I do remember being woken up in ICU by my surgeon on Friday. He must have said something along the lines of, “Hello, it’s Friday!” because I imagined I asked him what day it was, but of course, I probably couldn’t speak. I fell back asleep, and my next memory was of being in the step-down room. There were four patients in that room, but in my chemically-altered state, it felt like I had a crowd around me. I wasn’t aware of any discomfort other than thirst. Morphine shots were getting me through, and the nurses were giving me sips of water.
That weekend in Saint John there was a major snowstorm, and patients who were scheduled to leave were delayed, which meant my stay in the step-down room was prolonged.
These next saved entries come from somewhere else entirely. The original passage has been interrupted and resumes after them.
(** C5. Joining is idempotent. If the id is already in the roster the
    update function returns the roster unchanged; applying it twice
    with one id gives what applying it once gives. On a session whose
    stored roster holds the id, [joinSession] commits and leaves the
    metadata untouched; on a session with any stored roster it commits
    both times, the second call leaving the metadata exactly as the
    first left it. (A session stored without a roster has no member
    to join again: there the update function receives [null] and the
    call throws.) *)
Theorem joinSession_idempotent (uid : string) (users0 : list string) :
  (uid ∈ users0 → joinSession_update uid users0 = users0)
  ∧ joinSession_update uid (joinSession_update uid users0) = joinSession_update uid users0
  ∧ (∀ (s : Session) (db : gmap string Session) (m : Session),
       db !! session_id s = Some m → users m = users0 →
       (uid ∈ users0 → joinSession uid s db = Some db)
       ∧ (users0 ≠ [] →
          ∃ db1, joinSession uid s db = Some db1 ∧ joinSession uid s db1 = Some db1)
       ∧ (users0 = [] → joinSession uid s db = None)).
Proof.
  split_and!.
  - apply joinSession_update_in.
  - apply joinSession_update_in, joinSession_update_elem.
  - intros s db m Hm <-. split_and!.
    + intros Hin. rewrite (joinSession_Some uid s db m Hm).
      * rewrite joinSession_update_in by done.
        rewrite with_users_id. f_equal. by apply insert_id.
      * intros Hnil. rewrite Hnil in Hin. by apply elem_of_nil in Hin.
    + intros Hne. eexists. split; [by apply joinSession_Some|].
      erewrite joinSession_Some;
        [|apply lookup_insert_eq|rewrite users_with_users; apply joinSession_update_nonempty].
      rewrite users_with_users.
      rewrite (joinSession_update_in uid (joinSession_update _ _))
        by apply joinSession_update_elem.
      by rewrite with_users_twice, insert_insert_eq.
    + intros Hnil. by apply (joinSession_no_roster uid s db m).
Qed.

Lemma joinSession_idempotent_witness :
  joinSession_update "bob" ["alice"; "bob"] = ["alice"; "bob"]
  ∧ joinSession "bob" (Scenario.ticTacToeSession ["alice"])
                (Scenario.metadata ["alice"; "bob"])
    = Some (Scenario.metadata ["alice"; "bob"])
  ∧ ∃ db1, joinSession "bob" (Scenario.ticTacToeSession ["alice"])
                       (Scenario.metadata ["alice"; "bob"]) = Some db1
           ∧ joinSession "bob" (Scenario.ticTacToeSession ["alice"]) db1 = Some db1.
Proof.
  destruct (joinSession_idempotent "bob" ["alice"; "bob"]) as (Hin & _ & Hdb).
  assert (Hbob : "bob" ∈ ["alice"; "bob"]) by (apply list_elem_of_lookup; exists 1; reflexivity).
  destruct (Hdb (Scenario.ticTacToeSession ["alice"])
                (Scenario.metadata ["alice"; "bob"])
                (Scenario.ticTacToeSession ["alice"; "bob"])
                eq_refl eq_refl) as (Hsame & Htwice & _).
  split; [exact (Hin Hbob)|]. split; [exact (Hsame Hbob)|].
  apply Htwice. discriminate.
Defined.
It was odd in there with constant machine alerts as background noise. I won’t really go into it, but during this time staff had to remove tubes left over from ICU (not pleasant). I didn’t mind getting out of bed to sit in my chair. The step-down room seemed to be heavy on tall, male nurses and they easily maneuvered me out of the bed, I felt no discomfort at all. Plus, they gave me a small, firm pillow to clutch when I sneezed or coughed.
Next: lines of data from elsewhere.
(** C4.  While the session is running (started, not timed out), after a
    Character or Backspace event that the program gets through: if the typed
    text is now longer than [maxTyped] was, [maxTyped] becomes its length
    [n] and the accuracy becomes [100 × (n − |errorPositions|) / n], with
    the error positions as they are after the marking pass and the quotient
    rounded to binary32 (for fewer than 2^24 characters, within relative
    error 2^-22); otherwise [maxTyped] and the accuracy are what they
    were. *)
Theorem accuracy_follows_high_water_mark
    (text : gostring) (msgs : list Msg)
    (m : model) (msg : Msg) (m' : model) (cmd : Cmd) :
  run (initialModel text) msgs = Ok m ->
  started m = true -> TimedOut m = false ->
  msg = Backspace \/ (exists c, msg = Character c) ->
  Update m msg = Ok (m', cmd) ->
  let n := len (typed m') in
  (maxTyped m < n -> n < 2 ^ 24 ->
   maxTyped m' = n /\
   approximates (accuracy m')
     (exact_accuracy n (Z.of_nat (size (errorPositions m'))))) /\
  (n <= maxTyped m ->
   maxTyped m' = maxTyped m /\ accuracy m' = accuracy m).
Proof.
  intros Hr Hs Ht Hmsg H.
  pose proof (run_marks_inv _ _ _ (initialModel_marks_inv text) Hr) as Hinv.
  pose proof (Update_marks_inv _ _ _ _ Hinv H) as (_ & _ & HE').
  destruct Hinv as (Hmax & _ & _).
  assert (exists k, msg = KeyMsg k /\ (k = KeyBackspace \/ exists c, k = KeyRunes [c]))
    as (k & -> & Hk).
  { destruct Hmsg as [->|[c ->]]; eexists; (split; [done|]); eauto. }
  apply Update_key_inv in H as [H|(m1 & c1 & Hh & H)].
  { exfalso. destruct Hk as [->|[c ->]].
    - by apply handleKey_Backspace_inv in H as (g & [=] & _).
    - apply handleKey_Runes_inv in H as [[Ht' _]|(_ & ? & _ & ? & [=])].
      congruence. }
  apply handleKey_frame in Hh as (_ & _ & Hacc & HE & Hmt & Hst & _).
  simpl in H. rewrite (Hst Hs) in H.
  apply calculateAccuracy_Ok in H as (Hti & _ & _ & _ & _ & _ & Hcase).
  assert (typed m' = typed (with_textInput m1
                              (textinput.Update (textInput m1) k).1)) as Hty.
  { unfold typed. by rewrite Hti. }
  intros n. subst n. rewrite Hty in *.
  destruct Hcase as [[Hnil ->]|(_ & _ & _ & Hcase)].
  - rewrite Hnil. simpl. change (len []) with 0. split; [lia|].
    intros _. by split.
  - simpl in Hcase. rewrite Hmt in Hcase.
    destruct (maxTyped m <? _) eqn:Hlt.
    + split; [|lia]. intros _ Hn24. destruct Hcase as [Hm' ->].
      split; [done|]. unfold exact_accuracy.
      rewrite Hm' in HE'. apply accuracy_of_correct; [|lia].
      pose proof (marks_size _ _ (len_nonneg _) HE'). lia.
    + split; [lia|]. intros _. destruct Hcase as [-> ->]. by split.
Qed.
After two days, they stopped administering morphine. They gave me a hydromorphone pill, and my stomach did not like that at all. They had also been giving me two Tylenol every four hours and from that point on, it was just Tylenol, and I was fine.
What I really struggled with in hospital after my surgery was twofold: I had “pacemaker” wires inserted under my skin around my right shoulder blade that were covered with cotton wool, so I had a lump on my back that prevented me from lying down comfortably; and I had lost my sense of taste, in that everything I ate tasted like mud, so I wasn’t really eating. I was tired and hungry.
I was brought back onto the floor Tuesday morning. No sleep that night. They removed the wires shortly before we left for home on Wednesday. Ugh. I’d have to wait the better part of two weeks to taste food properly again.
It wasn’t easy being home at first. I was afraid of my incision, would I be able to use my arm normally again, how long would I feel like this? It did turn out that a new blood pressure pill was not agreeing with me, and my cardiologist took me off it.
The sun came out.
I’m not quite healed on the outside, between the incision and my skin (the tape they use in hospital is brutal) but I’m noticing more healing on the inside, prickles, and sore spots, but this is normal recuperation. Recovery is definitely not 2-3 weeks, more like 6-8, I’m discovering. But I’m almost there, and excited for a new healthy me!
Rhonda MacDougall-Gale is from Sydney Mines and, by way of Halifax and Toronto, now lives in South Bar with her husband.